In the hours before dawn, hundreds of millions of Chinese farmers are on the move.
They stream through the dark streets on motorbikes laden with freshly slaughtered pigs and woven bamboo baskets filled with anxious ducks. Coughing tractors rumble into town with flatbeds overflowing with leafy greens, crates of apples, cheesecloth-covered slabs of tofu, and cages of hens. The outdoor wet markets scattered throughout every Chinese city rev up at first light. Larger farmers take to their stalls, while one-person operations spread out blankets, set out produce, and whip out old-school scales. Many of them have been driving for some time from the rolling hills of the countryside, while others walk only a short distance from an urban plot on the outskirts of a growing city.
The first old men are already poking about, buying breakfast for their grandchildren and, for their own lunch, fresh-pressed noodles with ground pork.
Despite 50 years of nonstop urbanization, Chengdu locals still aren’t more than a short walk away from the earthy world of cultivation and husbandry.
This stubborn truth persists into the late afternoon when the sky begins to redden and the farmers make their final sales before packing up and returning to their small family plots. Many of these carefully tended squares are tucked away in the lee of new skyscrapers, sprouting up from the rubble-strewn space beside dusty construction projects. They line highways, byways, and canals. No plot unused, no earth unturned.
Although variations of this scene play out all across China, nowhere is the connection between farmer and urbanite stronger than in Sichuan province. There is hardly a plant on Earth that can’t grow in Sichuan, and the Sichuanese have made a point of growing everything they can year-round and finding a recipe for each fruit and tuber to boot.
It’s no surprise that some of the country’s first experiments with more modern approaches to urban farming—and to relationships between urbanite and farmer—took place in Sichuan’s capital, Chengdu.

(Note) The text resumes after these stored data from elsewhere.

(** * sqlite-wasm: the worker-side database helper and the caller-side router

    A shallow embedding of
    - [src/public/DBHelperWorker.js]  (class [DbHelper] and the worker's
      [self.onmessage]), module [Public];
    - [src/unnamed/part_000]          (the draft of the same worker that
      reads rows column by column), modules [Draft] (the reader) and
      [Part000] (the rest);
    - [src/wasm-sql/DatabaseManager.js] (class [DatabaseManager], modules
      [Router] and [Manager]; class [DatabaseSource], module
      [DatabaseSource]).

    The SQL engine (wa-sqlite) is an external collaborator.  It is modelled
    as a deterministic transition function [respond] on an abstract engine
    state: every API call of the source becomes one [Call], is recorded in
    the world's [trace], and is answered by the engine with a returned value
    or a raised [Error].  [async]/[await] is sequential in these methods, so
    an awaited promise is modelled by its outcome: fulfilled ([Done]),
    rejected ([Thrown]) or never settled ([Pending]). *)

From Stdlib Require Import ZArith Ascii String List Bool Lia.
From stdpp Require Import base gmap strings list pretty.

Local Open Scope Z_scope.

(** ** JavaScript values *)

Module Js.

#[warnings="-register-all"]
Inductive value : Type :=
  | VUndefined
  | VNull
  | VBool (b : bool)
  | VNum (n : Z)
  | VFloat (bits : Z)                      (* a double, by its IEEE-754 bits *)
  | VStr (s : string)
  | VBlob (bytes : list Z)                 (* a Uint8Array *)
  | VError (message : string)              (* an Error object *)
  | VArr (items : list value)
  | VObj (fields : list (string * value)).

(** A [VObj] lists the own enumerable properties of an object, in the
    order of their creation; it is read as a map from keys to values
    (JavaScript enumerates the keys that are array indices first).  The
    prototype of an object is not part of the model.  A value stands for
    the reference the program holds: the code under study copies no array
    and no object, and a [VBlob] that the engine returned is the very
    array the engine returned (for wa-sqlite a view on its memory), with
    the bytes it showed when it was returned. *)

(** ToBoolean, as [if (x)] and [!x] apply it. *)
Definition truthy (v : value) : bool :=
  match v with
  | VUndefined | VNull => false
  | VBool b => b
  | VNum n => negb (n =? 0)
  | VFloat bits =>
      let magnitude := bits mod 2 ^ 63 in
      negb (magnitude =? 0) && (magnitude <=? 9218868437227405312)
  | VStr s => match s with EmptyString => false | String _ _ => true end
  | VBlob _ | VError _ | VArr _ | VObj _ => true
  end.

Urban farming is, in a sense, a no-brainer for a country that has absorbed more people into cities in the last 30 years than there are people living in the United States. And China is on pace to do that once again by 2030.
What is new are the challenges that urbanizing hundreds of millions of people—many of them farmers—presents to China’s food security. China can’t feed its own population on the scant arable land that’s available, and that problem grows larger with each additional apartment complex that swallows up farms and farmers alike. Together with water, air, and soil pollution and widespread contamination concerns within the food industry, the issue of food and farming in China is quite serious.
Although it’s beset with the same food-safety concerns, Chengdu and the rest of Sichuan province are somewhat insulated from the food-shortage problems faced by other regions, especially in the north and northeast of the country. There are a few reasons why.
The first is access to water. Chengdu benefits from being within a short drive of the Himalayas, the source of several rivers that tumble down into the Sichuan Basin, and, in the case of the Chang River (formerly Yangtze), continue on to the Pacific Ocean. The next is geography. Sichuan is effectively sealed off from the rest of China by mountains. This affords Sichuan the luxury of sole access to the bounty of the land. As diverse as the landscape is—peaks to the west, bamboo forests to the south, and red clay hills to the east—the province is something of a closed system, fueled by the rushing waters of the Min and Chang rivers. Whereas other parts of the country may be singled out by China’s 13th five-year plan as likely candidates for large-scale industrial farms practices, Sichuan’s rolling topography makes it more difficult to consolidate smaller plots into massive single-crop farms. The last factor is climate. Sichuan is a wet place. The summers are languid and soggy, and the winters are rainy and just cold enough to be uncomfortable. All this is good news for most crops, and it’s the main reason why Sichuan’s farmers can get two rice yields in a single year.
The combination of great agricultural wealth and small family farms has not only created one of the world’s most beloved cuisines but has also resulted in a more organic approach to land stewardship and crop cultivation. The Sichuanese have taken advantage of innovative models of urban-rural interaction to preserve and protect their agricultural wealth while addressing the middle-class demand for safe, pollution-free food. Other Chinese cities have taken notice and are adapting these models to their own conditions.